RECORDS FOR THIS EXERCISE:
(** The model instance a create route hands to the store, after the
    validation its body performs. *)
Definition created_model (r : create_request) : result model :=
  match r with
  | PostUsers user => Ok (MUser user)
  | PostGames payload => game ←? game_of_payload payload; Ok (MGame game)
  | PostPuzzles puzzle => Ok (MPuzzle puzzle)
  | PostLessons lesson => Ok (MLesson lesson)
  | PostChat msg => Ok (MChatMessage msg)
  end.

(** The filter a list route hands to the store. *)
Definition listed_filter (r : list_request) : doc :=
  match r with
  | GetChat (Some g) _ => if bool_decide (g = "") then ∅ else {[ "game_id" := VStr g ]}
  | _ => ∅
  end.
End Main.

(** ** An in-memory document store *)

Section MemStore.
Context `{Bson} `{Builtins}.

Abbreviation doc := (gmap string value).

Definition of_opt (o : option string) : value := from_option VStr VNone o.

(** Modelled from the spec: [database.py] is not part of the sources.
    A record is serialised field for field, with no identifier field. *)
Definition to_document (m : model) : doc :=
  match m with
  | MUser u =>
      <["username" := VStr (User.username u)]>
      (<["display_name" := of_opt (User.display_name u)]>
      (<["email" := of_opt (User.email u)]>
      (<["rating" := VInt (User.rating u)]>
      (<["country" := of_opt (User.country u)]> ∅))))
  | MGame g =>
      <["white_id" := VStr (Game.white_id g)]>
      (<["black_id" := VStr (Game.black_id g)]>
      (<["status" := VStr (Game.status g)]>
      (<["time_control" := VStr (Game.time_control g)]>
      (<["increment" := VInt (Game.increment g)]>
      (<["fen" := VStr (Game.fen g)]>
      (<["moves" := VList (Game.moves g)]>
      (<["turn" := VStr (Game.turn g)]>
      (<["white_time_ms" := VInt (Game.white_time_ms g)]>
      (<["black_time_ms" := VInt (Game.black_time_ms g)]> ∅)))))))))
  | MPuzzle p =>
      <["fen" := VStr (Puzzle.fen p)]>
      (<["moves" := VList (Puzzle.moves p)]>
      (<["themes" := VList (Puzzle.themes p)]>
      (<["rating" := VInt (Puzzle.rating p)]> ∅)))
  | MLesson l =>
      <["title" := VStr (Lesson.title l)]>
      (<["content" := VStr (Lesson.content l)]>
      (<["topic" := VStr (Lesson.topic l)]>
      (<["difficulty" := VStr (Lesson.difficulty l)]> ∅)))
  | MChatMessage m =>
      <["game_id" := VStr (ChatMessage.game_id m)]>
      (<["user_id" := VStr (ChatMessage.user_id m)]>
      (<["text" := VStr (ChatMessage.text m)]> ∅))
  end.

(** Modelled from the spec: [database.py] is not part of the sources.
    The store groups documents by collection name, each with the
    identifier assigned at insertion; [inserted] counts the insertions. *)
Record store := {
  collections : gmap string (list (ObjectId * doc));
  inserted : nat }.

(** The connection [db]: [None] when the store is unavailable. *)
Definition connection := option store.

Definition collection (s : store) (name : string) : list (ObjectId * doc) :=
  default [] (collections s !! name).

(** A stored document as a query returns it. *)
Definition fetched (row : ObjectId * doc) : doc := <["_id" := VOid row.1]> row.2.

(** A stored document as a list route returns it. *)
Definition listed (row : ObjectId * doc) : doc :=
  <["id" := VStr (ObjectId_str row.1)]> (delete "_id" row.2).

(** Modelled from the spec: a document matches a filter when it has every
    field of the filter with the same value; the empty filter matches all. *)
Definition matches (filt : doc) (d : doc) : bool :=
  bool_decide (map_Forall (λ k v, d !! k = Some v) filt).

(** Modelled from the spec: [insert] persists the document under a newly
    generated identifier and returns it in its string form; it fails with
    [StoreUnavailable] without a live connection. *)
Definition mem_create_document (db : connection) (name : string) (data : model)
    : result (string * connection) :=
  match db with
  | None => Raise StoreUnavailable
  | Some s =>
      let o := ObjectId_fresh (inserted s) in
      Ok (ObjectId_str o,
          Some {| collections :=
                    <[name := collection s name ++ [(o, to_document data)]]>
                      (collections s);
                  inserted := S (inserted s) |})
  end.

(** Modelled from the spec: [query] returns at most [limit] documents of
    the collection whose fields match the filter, in stored order; a call
    without a filter matches all and a call without a limit returns all. *)
Definition mem_get_documents (db : connection) (name : string)
    (filter_dict : option doc) (limit : option Z) : result (list doc) :=
  match db with
  | None => Raise StoreUnavailable
  | Some s =>
      let found :=
        filter (λ d, matches (default ∅ filter_dict) d = true)
               (fetched <$> collection s name) in
      Ok (from_option (λ n, take (Z.to_nat n) found) found limit)
  end.

#[global] Instance mem_store : Store := {|
  Db := connection;
  create_document := mem_create_document;
  get_documents := mem_get_documents |}.
End MemStore.

(** ** A concrete runtime for the examples *)

Module Hex24.
Definition hex_digit (c : ascii) : option N :=
  let n := N_of_ascii c in
  if ((48 <=? n) && (n <=? 57))%N then Some (n - 48)%N
  else if ((97 <=? n) && (n <=? 102))%N then Some (n - 87)%N
  else if ((65 <=? n) && (n <=? 70))%N then Some (n - 55)%N
  else None.

Fixpoint parse_hex (s : string) (acc : N) : option N :=
  match s with
  | EmptyString => Some acc
  | String c s' =>
      match hex_digit c with
      | Some d => parse_hex s' (16 * acc + d)%N
      | None => None
      end
  end.

Definition digit_char (d : N) : ascii :=
  if (d <? 10)%N then ascii_of_N (48 + d) else ascii_of_N (87 + d).

Fixpoint render (digits : nat) (n : N) (acc : string) : string :=
  match digits with
  | O => acc
  | S k => render k (n / 16)%N (String (digit_char (n mod 16)%N) acc)
  end.

Fixpoint all_hex (s : string) : bool :=
  match s with
  | EmptyString => true
  | String c s' => match hex_digit c with Some _ => all_hex s' | None => false end
  end.

(** Right length and right character set. *)
Definition well_formed (s : string) : bool :=
  (String.length s =? 24)%nat && all_hex s.

(** Modelled from the spec: the identifier scheme of the store is not part
    of the sources; an identifier is a fixed-length hexadecimal token, here
    24 hexadecimal digits, printed in lower case. *)
#[global] Instance bson : Bson := {|
  ObjectId := N;
  ObjectId_new s :=
    if (String.length s =? 24)%nat then parse_hex s 0%N else None;
  ObjectId_str o := render 24 o "";
  ObjectId_fresh n := N.of_nat n |}.
End Hex24.

Module Sample.
Definition dec_digit (c : ascii) : option Z :=
  let n := Z.of_N (N_of_ascii c) in
  if (48 <=? n) && (n <=? 57) then Some (n - 48) else None.

Fixpoint parse_dec (s : string) (acc : Z) : option Z :=
  match s with
  | EmptyString => Some acc
  | String c s' =>
      match dec_digit c with
      | Some d => parse_dec s' (10 * acc + d)
      | None => None
      end
  end.

(** A stand-in for the two builtins, on the inputs the examples use:
    plain digit strings, and lists printed between brackets. *)
#[global] Instance builtins : Builtins := {|
  int_of_str s := if bool_decide (s = "") then None else parse_dec s 0;
  str_of_list l := "[" +:+ String.concat ", " l +:+ "]" |}.

(** The users A, B and C of the specification's matchmaking examples. *)
Definition profile (name : string) (r : Z) : gmap string value :=
  <["username" := VStr name]> (<["rating" := VInt r]> ∅).

Definition user_store (rows : list (N * gmap string value)) : connection :=
  Some {| collections := {[ "user" := rows ]}; inserted := length rows |}.

Definition id_A := "00000000000000000000000a".
Definition row_A := (10%N, profile "alice" 1200).
Definition row_B := (11%N, profile "bob" 1300).
Definition row_C := (12%N, profile "carol" 1100).
Definition A := fetched row_A.
Definition B := fetched row_B.
Definition C := fetched row_C.

Definition store_ABC := user_store [row_A; row_B; row_C].
Definition store_A := user_store [row_A].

WORK ITEM: Please reproduce the lines from the line with "Definition digit_char (d" to the line with "EmptyString => true", both ends included, exactly as they appear above.

TASK OUTPUT:
Definition digit_char (d : N) : ascii :=
  if (d <? 10)%N then ascii_of_N (48 + d) else ascii_of_N (87 + d).

Fixpoint render (digits : nat) (n : N) (acc : string) : string :=
  match digits with
  | O => acc
  | S k => render k (n / 16)%N (String (digit_char (n mod 16)%N) acc)
  end.

Fixpoint all_hex (s : string) : bool :=
  match s with
  | EmptyString => true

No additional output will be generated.